[[ Task inputs, beginning ]]

Lemma best_verification_verified ar b m :
  get_best_main_verification ar b = Ok m → get_bmm_results ar b !! m = Some Verified.
Proof.
  unfold get_best_main_verification, try_get_best_main_verification. intros H.
  apply bind_Ok_inv in H as (o & Ho & ->%ok_or_Ok). apply max_by_key_elem in Ho.
  apply list_elem_of_omap in Ho as ([m' r] & Hin & Hr). cbn [fst snd] in Hr.
  case_decide; [|done]. simplify_eq. rewrite map_iter_perm in Hin.
  by apply elem_of_map_to_list in Hin.
Qed.

(** The work of a mainchain block is that of its line. *)
Lemma same_work ar arp m : archive_wf ar → archive_wf arp →
  is_Some (main_header_infos arp !! m) → knows_mainchain ar arp m →
  total_work ar !! m = total_work arp !! m.
Proof.
  intros Hwf Hwfp [mi Hm] Hk.
  destruct (known_height main_ops _ (aw_main _ Hwfp) m) as (h & Hh & [H0 _]); [by exists mi|].
  simpl in Hh. remember (Z.to_nat h) as n eqn:Hn.
  revert m mi h Hn Hm Hh H0 Hk; induction n as [|n IH]; intros m mi h Hn Hm Hh H0 Hk;
    pose proof (Hk m mi ltac:(done) Hm) as Hm';
    destruct (aw_work _ Hwf m mi Hm') as (w & Hw & Hab);
    destruct (aw_work _ Hwfp m mi Hm) as (w' & Hw' & Hab');
    destruct (tw_header _ _ (aw_main _ Hwfp) m mi Hm) as (_ & _ & x & Hx & Hup); simpl in *;
    simplify_eq; rewrite Hw, Hw'; destruct (main_prev mi) as [p|] eqn:Hp; try congruence.
  - destruct Hup as (Hpos & _). lia.
  - destruct Hup as (Hpos & [pi Hpi] & Hph), Hab as (wp & Hwp & ->), Hab' as (wp' & Hwp' & ->).
    simpl in *. f_equal. assert (total_work ar !! p = total_work arp !! p); [|congruence].
    apply (IH p pi (h - 1)); [lia|done|done|lia|]. intros y yi Hy. apply Hk.
    eapply rtc_l; [|exact Hy]. by exists mi.
Qed.
Lemma block_contained addr b t anc id header body s :
  contained addr s (handle_block addr b t anc id header body s).1.
Proof.
  unfold handle_block. case_decide; [|apply drop_contained].
  apply store_contained.
  - intros ar' Hput. apply rtc_once. by eapply step_body.
  - apply keeps_bind; [apply _|apply notify_contained|]. intros _. apply announce_contained.
Qed.

(** *** Headers *)
Lemma headers_contained addr start b height id l s :
  archive_wf (task_archive s) → bmm_sound (task_archive s) →
  Z.of_nat (size (headers (task_archive s)) + length l) ≤ u32_MAX →
  contained addr s (handle_headers addr start b height id l s).1.
Proof.
  intros Hwf Hs Hsize. unfold handle_headers.
  destruct (head l) as [first|]; [|apply drop_contained].
  destruct (last l) as [end_header|]; [|apply drop_contained].
  case_decide; [|apply drop_contained].
  destruct (match prev_side_hash first with Some _ => _ | None => _ end); [apply drop_contained|].
  unfold mbind at 1, handler_bind at 1, in_archive at 1, mbind at 1, handler_bind at 1.
  unfold reads at 1, returns at 1. destruct (expected_end_height _ _ _) as [h|e|];
    cbn [lift]; [|reflexivity..].
  destruct (h =? height); [|apply drop_contained].
  unfold mbind at 1, handler_bind at 1, reads at 1.
  destruct (headers_follow _ _ _) eqn:Hf; [|apply drop_contained].
  apply store_contained; [|apply push_contained]. intros ar' Hst.
  by apply (so_steps _ _ (store_headers_more l _ _ _ Hwf Hs Hf Hsize Hst)).
Qed.

(** The headers that a message carries. *)
Definition carried (i : Info) : nat :=
  match i with InfoResponse (HeadersResponse l) _ => length l | _ => 0 end.

Lemma response_contained addr resp req s :
  archive_wf (task_archive s) → bmm_sound (task_archive s) →
  Z.of_nat (size (headers (task_archive s)) + carried (InfoResponse resp req)) ≤ u32_MAX →
  contained addr s (handle_response addr resp req s).1.
Proof.
  intros Hwf Hs Hsize. unfold handle_response.
  destruct req as [[b [t|] anc [id|]]|[start b [h|] [id|]]|tx],
    resp as [hd body|l|b'|b'|tid|tid]; cbn [carried] in Hsize;
    try apply drop_contained; try (case_decide; [reflexivity|apply drop_contained]);
    try reflexivity; [apply block_contained|by apply headers_contained].
Qed.

(** *** Errors of connections *)
Lemma reconnect_contained addr r : keeps (contained addr) (reconnect r).
Proof. by apply queues_contained. Qed.
Lemma reconnect_next_contained addr r : keeps (contained addr) (reconnect_next r).
Proof. unfold reconnect_next. destruct (pop_first_ip_addr r).2; [apply reconnect_contained|keeping]. Qed.

Lemma forget_contained addr :
  keeps (contained addr)
    (changes (λ s, set_net (forget_peer addr (nt_net s)).1 s) : handler NetTask NodeError ()).
Proof. apply keeps_changes. intros s. split; [done|done|done|]. split; [done|set_solver]. Qed.

Lemma peer_error_contained addr e r : keeps (contained addr) (handle_peer_error addr e r).
Proof.
  assert (∀ b1 b2 : bool, keeps (contained addr) (_ ← drop_peer addr;
    _ ← (if b1 : bool then reconnect r else if b2 : bool then done_with () else reconnect_next r);
    (if b2 then changes (λ s, set_net (forget_peer addr (nt_net s)).1 s) else done_with ()
      : handler NetTask NodeError ()))) as Hgen.
  { intros b1 b2. apply keeps_bind; [apply _|apply drop_contained|]. intros _.
    apply keeps_bind; [apply _| |].
    - destruct b1; [apply reconnect_contained|]. destruct b2; [keeping|apply reconnect_next_contained].
    - intros _. destruct b2; [apply forget_contained|keeping]. }
  unfold handle_peer_error. destruct e as [| |[]| | | |]; try apply Hgen.
  apply keeps_bind; [apply _|keeping|]. intros [h|]; [|keeping].
  apply keeps_bind; [apply _|apply drop_contained|]. intros _.
  destruct (received_msg_successfully h); [apply reconnect_contained|apply reconnect_next_contained].
Qed.

Lemma or_drop_contained addr m s :
  contained addr s (m s).1 → contained addr s (or_drop_peer addr m s).1.
Proof.
  intros Hm. unfold or_drop_peer. destruct (m s) as [s' [|e|]]; simpl in *; [done| |done].
  etrans; [exact Hm|apply drop_contained].
Qed.

(** *** What ends the task *)

Lemma peer_error_total addr e r s : ∃ s', handle_peer_error addr e r s = (s', Ok ()).
Proof.
  assert (∀ s, ∃ s', reconnect_next r s = (s', Ok ())) as Hnext.
  { intros s0. unfold reconnect_next. destruct (pop_first_ip_addr r).2; by eexists. }
  assert (∀ b1 b2 : bool, ∃ s', (_ ← drop_peer addr;
    _ ← (if b1 : bool then reconnect r else if b2 : bool then done_with () else reconnect_next r);
    (if b2 then changes (λ s, set_net (forget_peer addr (nt_net s)).1 s) else done_with ()
      : handler NetTask NodeError ())) s = (s', Ok ())) as Hgen.
  { intros [] []; unfold mbind, handler_bind; simpl; try (by eexists).
    match goal with |- context [reconnect_next r ?x] => destruct (Hnext x) as [s' ->] end. by eexists. }
  unfold handle_peer_error. destruct e as [| |[]| | | |]; try apply Hgen.
  unfold mbind, handler_bind, reads. simpl. destruct (active_peers (nt_net s) !! addr) as [h|];
    [|by eexists]. simpl. destruct (received_msg_successfully h); [by eexists|apply Hnext].
Qed.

[[ Task inputs, end ]]

Please show every line of the entries above that contains the word "keeping".

Written answer »
Proof. unfold reconnect_next. destruct (pop_first_ip_addr r).2; [apply reconnect_contained|keeping]. Qed.
    - destruct b1; [apply reconnect_contained|]. destruct b2; [keeping|apply reconnect_next_contained].
    - intros _. destruct b2; [apply forget_contained|keeping]. }
  apply keeps_bind; [apply _|keeping|]. intros [h|]; [|keeping].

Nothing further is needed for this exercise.